The majority of bone loss occurs the first 5 years after menopause for women. And men too suffer from bone loss, but generally it happens about 10 years later in life than for women. Use of certain medications can actually increase the rate of bone loss. These include: steroids, like prednisone; antacids; proton pump inhibitors for the treatment of ulcers and acid reflux, such as prevacid, aciphex, prilosec, and protonix; and some chemotherapy drugs. Poor dietary and lifestyle practices can also contribute to bone loss. Excess soda, alcohol, caffeine, protein, sugar and simple carbohydrates can accelerate bone loss. A diet lacking in adequate produce can also accelerate bone loss. A sedentary lifestyle and chronic stress are also contributors.

Often a diagnosis of osteopenia or osteoporosis leads to a prescription for one of the various bisphosphonate drugs, including Fosamax, Boniva, Actonel, Zometa, Reclast, Didronel, Aredia and Skelid. Although there are many well-known potential side effects of these drugs (some quite serious like inflammation or ulceration of the esophagus and increased gastric ulcer risk), many people tolerate them well. However, there is the potential of FOUR additional risks with the use of these drugs that may be of even more concern. They happen to be lesser known and/or recently identified risks.

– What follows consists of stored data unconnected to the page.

(** * milabench instruments: a shallow embedding and its properties

    The development follows [milabench/instruments.py].  Every instrument of
    that file is a coroutine that wires reactive pipelines onto the event bus
    of the overseer [ov]; what is modelled here is, for each instrument, the
    callbacks and generator bodies written in that file and the order in which
    the pipeline stages are chained.

    Conventions.
    - [time.time_ns()] readings are integers ([Z], nanoseconds).
    - Python floats that result from divisions of integers are modelled as
      exact rationals ([Q]); rounding is not modelled.
    - A Python call that may raise returns a [result].
    - A stream observed up to some point is the list of its items, oldest
      first. *)

From Stdlib Require Import ZArith QArith List String Bool Arith Lia.
Import ListNotations.

Local Open Scope Z_scope.

(** ** Python values, exceptions and results *)

Inductive exn : Type :=
| TypeError
| IndexError
| ZeroDivisionError
| NotImplementedError (msg : string).

Inductive result (A : Type) : Type :=
| Ok (a : A)
| Raise (e : exn).

Arguments Ok {A} a.
Arguments Raise {A} e.

Definition bind {A B : Type} (r : result A) (k : A -> result B) : result B :=
  match r with
  | Ok a => k a
  | Raise e => Raise e
  end.

Notation "x <- r ;; k" := (bind r (fun x => k))
  (at level 61, r at next level, right associativity).

(** The host values that reach the instruments: [None], lists, tuples,
    objects that answer [len()] (tensors, arrays) and objects that do not. *)
#[warnings="-register-all"]
Inductive pyval : Type :=
| PyNone
| PyList (items : list pyval)
| PyTuple (items : list pyval)
| PySized (n : nat)
| PyOpaque.

(** [len(v)]. *)
Definition py_len (v : pyval) : result Z :=
  match v with
  | PyList items => Ok (Z.of_nat (List.length items))
  | PyTuple items => Ok (Z.of_nat (List.length items))
  | PySized n => Ok (Z.of_nat n)
  | PyNone => Raise TypeError
  | PyOpaque => Raise TypeError
  end.

(** [v[0]]. *)
Definition py_getitem0 (v : pyval) : result pyval :=
  match v with
  | PyList (x :: _) => Ok x
  | PyTuple (x :: _) => Ok x
  | PyList [] => Raise IndexError
  | PyTuple [] => Raise IndexError
  | _ => Raise TypeError
  end.

(** [isinstance(v, list)] and [isinstance(v, (list, tuple))]. *)
Definition is_list (v : pyval) : bool :=
  match v with PyList _ => true | _ => false end.

Definition is_list_or_tuple (v : pyval) : bool :=
  match v with PyList _ | PyTuple _ => true | _ => false end.

(** A keyword dictionary such as the data of a bus event. *)
Definition pydict : Type := list (string * pyval).

Fixpoint dict_get (k : string) (d : pydict) : option pyval :=
  match d with
  | [] => None
  | (k', v) :: d' => if String.eqb k k' then Some v else dict_get k d'
  end.

(** [sum(xs)] over integers: a left fold that starts from [0]. *)
Definition py_sum (xs : list Z) : Z := fold_left Z.add xs 0.

(** Truth value of a number in an [if]. *)
Definition truthy_Z (n : Z) : bool := negb (n =? 0).
Definition truthy_Q (q : Q) : bool := negb (Qeq_bool q 0).

(** [x / 1_000_000_000]: nanoseconds to seconds. *)
Definition ns_per_second : Z := 1000000000.
Definition seconds_of_ns (t : Z) : Q := (inject_Z t / inject_Z ns_per_second)%Q.

(** [n / seconds] on a float divisor: raises on a zero divisor. *)
Definition py_truediv (n : Z) (seconds : Q) : result Q :=
  if Qeq_bool seconds 0 then Raise ZeroDivisionError
  else Ok (inject_Z n / seconds)%Q.

(** ** Stream operators used by the instruments

    These come from the reactive library the instruments are written
    against; each is given here on the list of items seen so far. *)

(** [pairwise()]: every item with its predecessor. *)
Fixpoint pairwise {A : Type} (xs : list A) : list (A * A) :=
  match xs with
  | x :: ((y :: _) as tl) => (x, y) :: pairwise tl
  | _ => []
  end.

(** [skip(count)]: drops the first [count] items, forwards the rest. *)
Definition skip {A : Type} (count : nat) (xs : list A) : list A := skipn count xs.

(** [first()] and [last()] as the item they emit on a stream that had one;
    on a stream without items they emit nothing (they end with an error,
    which is not followed here). *)
Definition rx_first {A : Type} (xs : list A) : list A := firstn 1 xs.

Definition rx_last {A : Type} (xs : list A) : list A :=
  match xs with
  | [] => []
  | x :: tl => [last tl x]
  end.

(** [average(scan=n)]: after each item, the mean of the latest [n] items
    (of all of them while fewer than [n] were seen). *)
Definition q_sum (xs : list Q) : Q := fold_left Qplus xs (0%Q).

Definition mean (xs : list Q) : Q := (q_sum xs / inject_Z (Z.of_nat (List.length xs)))%Q.

Definition latest {A : Type} (n : nat) (xs : list A) : list A :=
  skipn (List.length xs - n) xs.

Fixpoint average_scan_from (n : nat) (seen : list Q) (xs : list Q) : list Q :=
  match xs with
  | [] => []
  | x :: tl =>
      let seen' := latest n (seen ++ [x]) in
      mean seen' :: average_scan_from n seen' tl
  end.

Definition average_scan (n : nat) (xs : list Q) : list Q := average_scan_from n [] xs.

(** [throttle(duration)]: an item passes when none passed before or when at
    least [duration] elapsed since the last one that passed; the others are
    dropped.  Items carry their arrival time in nanoseconds. *)
Fixpoint throttle_from {A : Type} (duration : Z) (last_pass : option Z)
    (xs : list (Z * A)) : list (Z * A) :=
  match xs with
  | [] => []
  | (now, x) :: tl =>
      match last_pass with
      | Some t0 =>
          if duration <=? now - t0
          then (now, x) :: throttle_from duration (Some now) tl
          else throttle_from duration last_pass tl
      | None => (now, x) :: throttle_from duration (Some now) tl
      end
  end.
(** [imported db hs evs db']: the headers [hs] were taken in the order
    given, each one first accepted by the rules against the header the
    database holds under its [parent_hash] and then persisted. *)
Inductive imported : DB → list BlockHeader → list event → DB → Prop :=
| imported_nil db : imported db [] [] db
| imported_cons db header parent hs evs db' :
    is_genesis header = false →
    coro_get_block_header_by_hash db (parent_hash header) = Some parent →
    validate_header (get_vm_class_for_block_number (block_number header))
      header parent = true →
    imported (coro_persist_header db header) hs evs db' →
    imported db (header :: hs)
      (EvValidate header parent true :: EvPersist header :: evs) db'.

End Imported.

(** ** Further observations *)

(** The announcements among the inbound messages, in arrival order. *)
Definition announcements (xs : list Inbound) : list (LESPeer * HeadInfo) :=
  omap (λ x, match x with
             | InAnnounce peer head_info => Some (peer, head_info)
             | _ => None
             end) xs.

(** The headers handed to [coro_persist_header], in call order. *)
Definition persisted (evs : list event) : list BlockHeader :=
  omap (λ e, match e with EvPersist header => Some header | _ => None end) evs.

(** The requests sent, in call order. *)
Definition requests (evs : list event) : list event :=
  filter (λ e, is_send e = true) evs.
(* ===== verification/Tage.v ===== *)
(** * The TAGE branch predictor

    Model of [class tage_predictor_t]
    ([src/riscv-isa-sim/riscv/tage_predictor.{h,cc}]): a bimodal base table and
    a list of tagged tables indexed with geometrically longer histories.  As in
    [Perceptron], [None] is undefined behaviour.  The theorems show that no
    sequence of operations is undefined, that counters, usefulness bits and tags
    keep their widths, that the provider and the alternate of a prediction are
    the two longest-history matches, and what training and allocation change. *)

From stdpp Require Import base option list.
From S2P Require Import Prelude BranchHash.

Record tage_table_info_t := mk_table_info {
  n_entries : Z;
  hist_len : Z;
  tag_bits : Z;
}.

Record tage_params_t := mk_params {
  base_entries : Z;
  base_ctr_bits : Z;
  tagged_ctr_bits : Z;
  usefulness_bits : Z;
  use_alt_on_weak : bool;
  usefulness_reset_period : Z;
  table_info : list tage_table_info_t;
}.

Definition boom_like_default : tage_params_t := {|
  base_entries := 2048;
  base_ctr_bits := 2;
  tagged_ctr_bits := 3;
  usefulness_bits := 2;
  use_alt_on_weak := true;
  usefulness_reset_period := 1 .<< 14;
  table_info :=
    [ mk_table_info 256 4 7;
      mk_table_info 256 8 7;
      mk_table_info 256 16 8;
      mk_table_info 256 32 9;
      mk_table_info 256 64 10 ];
|}.

Record tagged_entry_t := mk_entry {
  tag : Z;
  ctr : Z;
  useful : Z;
}.

Record last_lookup_t := mk_lookup {
  valid : bool;
  lk_pc : Z;
  final_prediction : bool;
  provider_prediction : bool;
  alternate_prediction : bool;
  provider_hit : bool;
  alternate_hit : bool;
  provider_weak : bool;
  used_alternate : bool;
  provider_bank : Z;
  alternate_bank : Z;
  provider_index : Z;
  alternate_index : Z;
  provider_tag : Z;
  alternate_tag : Z;
  indices : list Z;
  tags : list Z;
}.

(** [last_lookup = {}] *)
Definition empty_lookup : last_lookup_t := {|
  valid := false; lk_pc := 0; final_prediction := false; provider_prediction := false;
  alternate_prediction := false; provider_hit := false; alternate_hit := false;
  provider_weak := false; used_alternate := false; provider_bank := 0;
  alternate_bank := 0; provider_index := 0; alternate_index := 0; provider_tag := 0;
  alternate_tag := 0; indices := []; tags := [];
|}.

Record tage_predictor_t := mk_tage {
  params : tage_params_t;
  max_hist_len : Z;
  branch_updates : Z;
  base_table : list Z;
  tagged_tables : list (list tagged_entry_t);
  history : list bool;
  last_lookup : last_lookup_t;
}.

  1. In January 2008, the FDA released a new warning that this popular class of drugs may lead to severe, chronic and even permanent pain in muscles, joints and bones. And, according to the FDA, many physicians are not aware that these drugs can be causing severe pain in their patients. This pain may occur immediately or after years of use.
  2. A study in the April, 2008 Archives of Internal Medicine, reported that women taking Fosamax have an 86% increased risk of atrial fibrillation, a chronic irregular heartbeat that can be life-threatening.
  3. A rare potential and very serious side effect is osteonecrosis of the jaw, which causes the jawbone to rot and die. Although it is rare, it should raise concern for anyone needing extensive dental work or who already has poor dental health. And, there is no way of knowing who is at risk of developing this serious condition.
  4. A series of case reports of a rare type of leg fracture shearing across the upper thighbone have emerged in people taking these drugs for 5 or more years. These fractures occurred spontaneously, without prior trauma. Are these drugs causing the bone to be weaker in some ways?

Some of these concerns are just emerging and no doubt will lead to some longer term studies of the safety of these drugs. However, I think it’s important to consider all of the potential side effects when considering starting any medication. Like many classes of medications, these tend to be over-prescribed. Certainly these drugs can be life saving for anyone with severe osteoporosis. But what about the woman in her 40s, 50s, or 60s with osteopenia? Do you have a history, personal or family, of atrial fibrillation? Dental issues? What about taking these drugs for many years? Is there a question of starting these drugs too early in some cases? What about balancing the bone density test results with other risk factors? Hopefully, these answers will become clearer over the next few years. In the meantime, each individual has to weigh the benefits and risks for themselves and with the help of their health care practitioners.

Osteoporosis is a serious condition because it can lead to more easily breaking a bone with a fall. If it’s a large bone like the hipbone, the recovery is long and depending on age and general health, some people don’t fully recover from it. There are over 300,000 hip fractures in adult Americans each year. For those with serious osteoporosis and especially with other risk factors, these medications can be life saving.

However, for those with less risk of fractures, there are nutrition and lifestyle strategies that can help maintain healthy bone and slow bone loss. These strategies work best the earlier they are utilized. Even if you choose to use these medications, good nutrition and mineral supplementation can help you protect your bone and perhaps limit the duration of medication use.

There is also a bone resorption urine assay test available. It’s a simple urine test, which measures bone breakdown products in the urine. It can help identify if the bone loss is currently occurring. And, it can be used to evaluate how well your bone-saving plan is working.

I can help you eliminate the “bone-busters” and incorporate the “bone-builders” in your diet and lifestyle. Whether you are starting early to protect your bone, are diagnosed with osteopenia or osteoporosis, and even if you are on a bisphosphonate medication, good balanced nutrition and regular exercise are the best recipe for healthy, strong bones.